Persis dan PSM sama-sama finish dengan koleksi poin 34. Namun tim kebanggaan warga Solo Raya ini punya rapor buruk saat dua kali bertemu Juku Eja berakhir dengan skor 2-3 dan 1-1.
Praktis Persis hanya bertahan tiga musim di kasta tertinggi kompetisi Indonesia, setelah promosi dari Liga 2 pada 2021 silam.
Data statistik Persis semusim lalu memang sangat buruk. Jadi wajar bila tim besutan Milomir Seslija ini turun ke kasta Championship musim depan.
Tak Ambil Pelajaran dari Musim Lalu
Dari 34 pertandingan BRI Super League 2025/2026, Persis selama 25 pekan berada di zona degradasi dengan menempati peringkat 16-18 daftar klasemen.
Mereka hanya meraih delapan kemenangan, 10 imbang, dan 16 kali tumbang. Rapor sama juga dikemas PSM musim ini.
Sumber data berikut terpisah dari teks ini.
(** * Pose-engine locomotion: keypoint frames to motion constants

    A shallow embedding of
    [skills/pose-engine-locomotion/scripts/openpose_frames_to_motion_constants.py]
    and the properties its specification states about it.

    Numbers.  Python [float]s are modelled as rationals [Q]: arithmetic is
    exact, there is no NaN and no infinity.  Decimal literals of the source
    are the rationals they denote ([0.42] is [42 # 100]).  Comparisons are the
    decidable order of [Q]; equality of computed numbers is [Qeq] ([==]).

    Errors.  A Python exception is a value [Raise e] of the [result] type;
    every function that can raise in the source returns a [result] here. *)

From Stdlib Require Import String Bool ZArith QArith Qround Qabs Qminmax.
From Stdlib Require Import List Permutation Sorted Lia Lqa.
Import ListNotations.

Open Scope Q_scope.

(** ** Exceptions and the result monad *)

Inductive exn : Type :=
| ValueError
| IndexError
| TypeError.

Inductive result (A : Type) : Type :=
| Ok (a : A)
| Raise (e : exn).

Arguments Ok {A} a.
Arguments Raise {A} e.

Definition bind {A B : Type} (m : result A) (k : A -> result B) : result B :=
  match m with
  | Ok a => k a
  | Raise e => Raise e
  end.

Notation "x <- m ;; k" := (bind m (fun x => k))
  (at level 61, m at next level, right associativity).

(** A list comprehension whose element expression can raise: elements are
    evaluated left to right and the first exception aborts the whole list. *)
Fixpoint mapM {A B : Type} (f : A -> result B) (l : list A) : result (list B) :=
  match l with
  | [] => Ok []
  | a :: l' => b <- f a ;; bs <- mapM f l' ;; Ok (b :: bs)
  end.

(** ** Python built-ins on numbers and lists *)

Definition Qltb (a b : Q) : bool :=
  match Qcompare a b with Lt => true | _ => false end.

(** [max(a, b)]: the first argument is kept unless the second is strictly
    larger. *)
Definition py_max (a b : Q) : Q := if Qltb a b then b else a.

(** [min(a, b)]: the first argument is kept unless the second is strictly
    smaller. *)
Definition py_min (a b : Q) : Q := if Qltb b a then b else a.

(** [max(xs)] and [min(xs)] on a list; [ValueError] on the empty list. *)
Definition py_max_list (xs : list Q) : result Q :=
  match xs with
  | [] => Raise ValueError
  | x :: xs' => Ok (fold_left py_max xs' x)
  end.

Definition py_min_list (xs : list Q) : result Q :=
  match xs with
  | [] => Raise ValueError
  | x :: xs' => Ok (fold_left py_min xs' x)
  end.

(** [xs[i]] with Python's index rule: a negative index counts from the end,
    anything outside the list raises [IndexError]. *)
Definition py_getitem {A : Type} (xs : list A) (i : Z) : result A :=
  let n := Z.of_nat (length xs) in
  let j := (if i <? 0 then i + n else i)%Z in
  if (j <? 0)%Z then Raise IndexError
  else match nth_error xs (Z.to_nat j) with
       | Some a => Ok a
       | None => Raise IndexError
       end.

(** [range(n)] for an integer [n]: empty when [n <= 0]. *)
Definition py_range (n : Z) : list Z :=
  map Z.of_nat (seq 0 (Z.to_nat n)).

(** [sorted(xs)]: a stable ascending sort. *)
Fixpoint insert_sorted (x : Q) (l : list Q) : list Q :=
  match l with
  | [] => [x]
  | y :: l' => if Qltb y x then y :: insert_sorted x l' else x :: l
  end.

Fixpoint sorted (l : list Q) : list Q :=
  match l with
  | [] => []
  | x :: l' => insert_sorted x (sorted l')
  end.

(** [statistics.median(data)] on a non-empty list: the middle element of the
    sorted data, or the mean of the two middle elements. *)
Definition statistics_median (data : list Q) : Q :=
  let s := sorted data in
  let n := length s in
  if Nat.odd n then nth (n / 2) s 0
  else (nth (n / 2 - 1) s 0 + nth (n / 2) s 0) / 2.

(** [round(v, 2)]: the nearest multiple of 1/100, ties to the even one. *)
Definition round_half_even (q : Q) : Z :=
  let f := Qfloor q in
  let r := q - inject_Z f in
  match Qcompare r (1 # 2) with
  | Lt => f
  | Gt => (f + 1)%Z
  | Eq => if Z.even f then f else (f + 1)%Z
  end.

Definition py_round2 (v : Q) : Q := round_half_even (v * 100) # 100.

(** ** Module constants *)

Definition COCO_PARTS : list string :=
  [ "nose"; "neck"; "r_shoulder"; "r_elbow"; "r_wrist"; "l_shoulder";
    "l_elbow"; "l_wrist"; "r_hip"; "r_knee"; "r_ankle"; "l_hip"; "l_knee";
    "l_ankle"; "r_eye"; "l_eye"; "r_ear"; "l_ear" ]%string.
Persis ibarat keledai yang masuk ke lubang yang sama. Mereka tak mengambil pelajaran musim lalu yang juga nyaris terdegradasi. Meskipun manajemen telah bekerja keras dengan merekrut pemain mumpuni dan fasilitas terbaik.
Batal Ada Matahari Kembar
Jika jarum jam bisa diputar lagi. Dan Persis tak terdegradasi. BRI Super League 2026/2027 bakal sangat menarik. Karena bakal ada matahari kembar di kasta elite Tanah Air.
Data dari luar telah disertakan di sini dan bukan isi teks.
(** The record of one pass: the standard fields, then the extended ones. *)
Lemma makeDataObj_shape (actualColumnCount : nat) (p : Fixed.Pools) (i : nat)
    (source : nat -> Q) (k : nat) :
  unitSource source ->
  exists short offset accessLevel status,
    In accessLevel Fixed.accessLevels /\ In status Fixed.statuses /\
    fst (Fixed.makeDataObj actualColumnCount p i source k) =
    baseRecord
      (cyc (Fixed.shuffledFirstNames p) i +:+ " " +:+ cyc (Fixed.shuffledLastNames p) (i + 3))
      (cyc (Fixed.shuffledDepartments p) i)
      (emailOf short (cyc (Fixed.shuffledFirstNames p) i) (cyc (Fixed.shuffledLastNames p) (i + 3)))
      (cyc (Fixed.shuffledLocations p) (i + offset))
      accessLevel status
    ++ extendedRecord actualColumnCount
         [cyc (Fixed.shuffledTeams p) i; cyc (Fixed.shuffledProjects p) (i + 2);
          cyc (Fixed.shuffledSkills p) (i + 4); cyc (Fixed.shuffledLanguages p) (i + 1);
          cyc (Fixed.shuffledStartDates p) (i + 5); cyc (Fixed.shuffledPhoneNumbers p) (i + 3)].
Proof.
  intros Hunit. unfold Fixed.makeDataObj. repeat rewrite bind_run.
  match goal with
  | |- context [if fst (randomLess (2 # 10) source k) then _ else _] =>
      exists (fst (randomLess (2 # 10) source k))
  end.
  match goal with
  | |- context [cyc (Fixed.shuffledLocations p) (i + ?o)] => exists o
  end.
  match goal with
  | |- context [("Access Level", VStr ?a)] => exists a
  end.
  match goal with
  | |- context [("Status", VStr ?s)] => exists s
  end.
  split; [apply (nth_random_in Fixed.accessLevels); [exact Hunit | discriminate]|].
  split; [apply status_in, Hunit|].
  unfold mret at 1, Rand_ret at 1. cbn [fst].
  do 12 (destruct actualColumnCount as [|actualColumnCount]; [reflexivity|]).
  unfold extendedRecord.
  cbn [Nat.ltb Nat.leb Nat.sub firstn extendedFields]. rewrite firstn_nil. reflexivity.
Qed.

Lemma combine_all_strings (keys values : list string) :
  allStrings (combine keys (List.map VStr values)).
Proof.
  unfold allStrings. revert values.
  induction keys as [|k keys IH]; intros [|v values]; cbn; constructor; eauto.
Qed.

Lemma generated_keys_plain (n : nat) :
  List.NoDup (Fixed.baseFields ++ firstn n extendedFields) /\
  Forall (fun k => isArrayIndex k = false) (Fixed.baseFields ++ firstn n extendedFields).
Proof.
  do 6 (destruct n as [|n];
        [split; [apply NoDup_ListNoDup; refine (bool_decide_unpack _ _); vm_compute; exact I
                | repeat constructor]|]).
  cbn [firstn extendedFields]. rewrite firstn_nil.
  split; [apply NoDup_ListNoDup; refine (bool_decide_unpack _ _); vm_compute; exact I
         | repeat constructor].
Qed.

(** The record [dataObj], a literal of six members extended by
    assignments of new names, is the list of its members in that order:
    no name is an array index and no name occurs twice. *)
Lemma makeDataObj_is_built (actualColumnCount : nat) (p : Fixed.Pools) (i : nat)
    (source : nat -> Q) (k : nat) :
  objectOf (fst (Fixed.makeDataObj actualColumnCount p i source k)) =
  fst (Fixed.makeDataObj actualColumnCount p i source k).
Proof.
  pose proof (makeDataObj_keys actualColumnCount p i source k) as Hkeys.
  unfold Object_keys in Hkeys.
  apply objectOf_literal; rewrite Hkeys; apply generated_keys_plain.
Qed.

Lemma makeDataObj_record (actualColumnCount : nat) (p : Fixed.Pools) (i : nat)
    (source : nat -> Q) (k : nat) :
  unitSource source -> shuffledFrom p ->
  fromThePools (fst (Fixed.makeDataObj actualColumnCount p i source k)) /\
  allStrings (fst (Fixed.makeDataObj actualColumnCount p i source k)).
Proof.
  intros Hunit (Hf & Hl & Hd & Hloc).
  destruct (makeDataObj_shape actualColumnCount p i source k Hunit)
    as (short & offset & accessLevel & status & Ha & Hs & ->).
  split.
  - exists (cyc (Fixed.shuffledFirstNames p) i), (cyc (Fixed.shuffledLastNames p) (i + 3)),
      (cyc (Fixed.shuffledDepartments p) i), (cyc (Fixed.shuffledLocations p) (i + offset)),
      accessLevel, status, short.
    split; [apply cyc_in; [exact Hf | discriminate]|].
    split; [apply cyc_in; [exact Hl | discriminate]|].
    split; [apply cyc_in; [exact Hd | discriminate]|].
    split; [apply cyc_in; [exact Hloc | discriminate]|].
    split; [exact Ha|]. split; [exact Hs|].
    repeat split; reflexivity.
  - unfold allStrings. apply Forall_app. split; [|apply combine_all_strings].
    unfold baseRecord. repeat constructor; cbn; eauto.
Qed.

Lemma shufflePools_shuffledFrom (source : nat -> Q) (k : nat) :
  shuffledFrom (fst (Fixed.shufflePools source k)).
Proof.
  unfold Fixed.shufflePools. repeat rewrite bind_run.
  unfold mret, Rand_ret. cbn [fst Fixed.shuffledFirstNames Fixed.shuffledLastNames
                               Fixed.shuffledDepartments Fixed.shuffledLocations].
  unfold shuffledFrom.
  cbn [Fixed.shuffledFirstNames Fixed.shuffledLastNames Fixed.shuffledDepartments
         Fixed.shuffledLocations].
  repeat split; apply shuffleArray_perm.
Qed.

(** Every record of the dataset is a record of the pool. *)
Lemma generateFixed_records (P : JsObject -> Prop) (rowCount : Z) (actualColumnCount : nat)
    (source : nat -> Q) :
  (forall p i k, shuffledFrom p -> P (fst (Fixed.makeDataObj actualColumnCount p i source k))) ->
  Forall P (runRand (Fixed.generateFixed rowCount actualColumnCount) source).
Proof.
  intros HP. rewrite generateFixed_run.
  destruct (slice0_is_firstn rowCount
              (fst (shuffleArray (runRand (Fixed.dummyData rowCount actualColumnCount) source)
                      source (snd (Fixed.dummyData rowCount actualColumnCount source O)))))
    as [n ->].
  apply List.Forall_forall. intros obj Hobj.
  apply list_elem_of_In, (subseteq_take n), list_elem_of_In in Hobj.
  apply (Permutation_in _ (shuffleArray_perm _ _ _)) in Hobj.
  revert obj Hobj. apply List.Forall_forall.
  unfold runRand, Fixed.dummyData. rewrite bind_run.
  apply dummyLoop_spec; [|constructor].
  intros i k. apply HP, shufflePools_shuffledFrom.
Qed.

(** X16. For draws from the unit interval, every record of the
    fixed-schema dataset takes its department, location, access level and
    status from the pools of the code, its name is a first name and a last
    name of the pools joined by a space, and its email is made of those
    same two names in lower case (first.last, or first initial and last)
    followed by "@company.com". *)
Theorem fixed_records_come_from_the_pools :
  forall source rowCount actualColumnCount,
    unitSource source ->
    Forall fromThePools (runRand (Fixed.generateFixed rowCount actualColumnCount) source).
Proof.
  intros source rowCount actualColumnCount Hunit.
  apply generateFixed_records. intros p i k Hp.
  apply makeDataObj_record; assumption.
Qed.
Persis bagi mantan Presiden RI ketujuh, Joko Widodo, bukan sekedar hiburan untuk mengisi waktu pensiun dengan menonton di Stadion Manahan. Tapi Persis juga kebanggaan, karena Joko Widodo adalah mantan Walikota Solo hampir dua periode.
Jika Persis tak terdegradasi musim depan akan bertemu dan berjibaku dengan klub Garudayaksa yang konon didanai Presiden Prabowo Subianto.
Rasanya sangat menarik andai Joko Widodo dan Prabowo Subianto duduk berdampingan di tribun VVIP ketika keduanya mendukung tim kebanggaan masing-masing saat pertandingan berlangsung.
Semoga Persis tak betah di Championship. Sehingga musim depan mereka promosi lagi ke Super League agar kita bisa menyaksikan matahari kembar menyinari stadion kala Persis dan Garudayaksa bertarung di atas rumput hijau.